**What is expected**
Take the entries below and print, exactly, the stretch from the line containing "the map [side_data]: there" through the line containing "good_regular : Forall", both included.

★ ★ ★ ★ ★ ★ ★

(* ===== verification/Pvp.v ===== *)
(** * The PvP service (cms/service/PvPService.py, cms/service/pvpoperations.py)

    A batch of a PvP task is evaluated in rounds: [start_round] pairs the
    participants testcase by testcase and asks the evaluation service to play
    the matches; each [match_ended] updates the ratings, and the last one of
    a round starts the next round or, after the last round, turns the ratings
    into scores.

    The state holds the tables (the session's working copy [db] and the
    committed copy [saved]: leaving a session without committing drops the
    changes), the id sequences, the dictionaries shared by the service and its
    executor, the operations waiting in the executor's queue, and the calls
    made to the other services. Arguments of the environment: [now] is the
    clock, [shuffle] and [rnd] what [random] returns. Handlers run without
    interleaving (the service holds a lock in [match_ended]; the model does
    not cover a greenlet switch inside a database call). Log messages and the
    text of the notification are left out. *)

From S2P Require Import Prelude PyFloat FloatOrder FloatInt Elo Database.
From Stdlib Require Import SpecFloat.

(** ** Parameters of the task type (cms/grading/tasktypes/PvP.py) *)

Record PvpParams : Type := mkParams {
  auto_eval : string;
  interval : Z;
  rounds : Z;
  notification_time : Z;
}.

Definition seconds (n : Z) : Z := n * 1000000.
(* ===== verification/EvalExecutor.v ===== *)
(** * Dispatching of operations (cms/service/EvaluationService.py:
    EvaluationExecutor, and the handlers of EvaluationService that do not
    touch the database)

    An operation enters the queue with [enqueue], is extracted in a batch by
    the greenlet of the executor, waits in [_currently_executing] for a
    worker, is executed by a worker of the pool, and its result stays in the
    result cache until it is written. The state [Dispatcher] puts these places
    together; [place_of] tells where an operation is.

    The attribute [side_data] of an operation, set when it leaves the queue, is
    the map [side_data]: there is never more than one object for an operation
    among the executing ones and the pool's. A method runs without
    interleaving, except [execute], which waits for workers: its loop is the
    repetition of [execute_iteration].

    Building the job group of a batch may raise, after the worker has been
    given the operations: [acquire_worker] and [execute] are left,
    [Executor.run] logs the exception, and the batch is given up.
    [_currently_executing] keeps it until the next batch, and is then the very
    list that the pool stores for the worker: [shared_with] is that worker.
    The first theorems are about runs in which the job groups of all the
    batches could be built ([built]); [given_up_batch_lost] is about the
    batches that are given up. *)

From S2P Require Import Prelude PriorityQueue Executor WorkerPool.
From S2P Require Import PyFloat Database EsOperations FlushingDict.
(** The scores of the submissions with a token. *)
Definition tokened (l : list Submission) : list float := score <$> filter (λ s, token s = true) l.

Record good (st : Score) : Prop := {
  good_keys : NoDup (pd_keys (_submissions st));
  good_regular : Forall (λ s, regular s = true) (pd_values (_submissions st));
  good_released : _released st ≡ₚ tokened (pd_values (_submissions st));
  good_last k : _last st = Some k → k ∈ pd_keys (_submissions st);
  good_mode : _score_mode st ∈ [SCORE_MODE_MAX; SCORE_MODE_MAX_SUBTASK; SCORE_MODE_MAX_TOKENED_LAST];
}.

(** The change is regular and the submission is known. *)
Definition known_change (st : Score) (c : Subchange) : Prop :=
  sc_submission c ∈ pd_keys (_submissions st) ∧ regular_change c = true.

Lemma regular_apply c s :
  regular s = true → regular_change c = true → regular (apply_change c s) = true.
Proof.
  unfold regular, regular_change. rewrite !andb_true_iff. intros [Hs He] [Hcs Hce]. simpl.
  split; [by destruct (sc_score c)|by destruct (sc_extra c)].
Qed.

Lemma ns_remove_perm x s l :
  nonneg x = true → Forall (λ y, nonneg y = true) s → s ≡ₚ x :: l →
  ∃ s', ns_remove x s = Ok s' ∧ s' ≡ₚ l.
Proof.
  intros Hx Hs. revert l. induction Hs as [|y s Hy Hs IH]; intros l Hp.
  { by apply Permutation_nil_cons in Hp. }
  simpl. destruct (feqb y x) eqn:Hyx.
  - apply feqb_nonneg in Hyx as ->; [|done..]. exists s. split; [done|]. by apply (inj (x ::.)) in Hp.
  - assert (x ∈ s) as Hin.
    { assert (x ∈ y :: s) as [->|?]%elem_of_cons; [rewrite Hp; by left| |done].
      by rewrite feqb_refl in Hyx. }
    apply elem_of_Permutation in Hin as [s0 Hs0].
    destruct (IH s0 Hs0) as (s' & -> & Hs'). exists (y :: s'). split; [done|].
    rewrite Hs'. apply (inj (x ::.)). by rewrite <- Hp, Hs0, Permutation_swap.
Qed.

★ ★ ★ ★ ★ ★ ★

**Exercise solution**
    the map [side_data]: there is never more than one object for an operation
    among the executing ones and the pool's. A method runs without
    interleaving, except [execute], which waits for workers: its loop is the
    repetition of [execute_iteration].

    Building the job group of a batch may raise, after the worker has been
    given the operations: [acquire_worker] and [execute] are left,
    [Executor.run] logs the exception, and the batch is given up.
    [_currently_executing] keeps it until the next batch, and is then the very
    list that the pool stores for the worker: [shared_with] is that worker.
    The first theorems are about runs in which the job groups of all the
    batches could be built ([built]); [given_up_batch_lost] is about the
    batches that are given up. *)

From S2P Require Import Prelude PriorityQueue Executor WorkerPool.
From S2P Require Import PyFloat Database EsOperations FlushingDict.
(** The scores of the submissions with a token. *)
Definition tokened (l : list Submission) : list float := score <$> filter (λ s, token s = true) l.

Record good (st : Score) : Prop := {
  good_keys : NoDup (pd_keys (_submissions st));
  good_regular : Forall (λ s, regular s = true) (pd_values (_submissions st));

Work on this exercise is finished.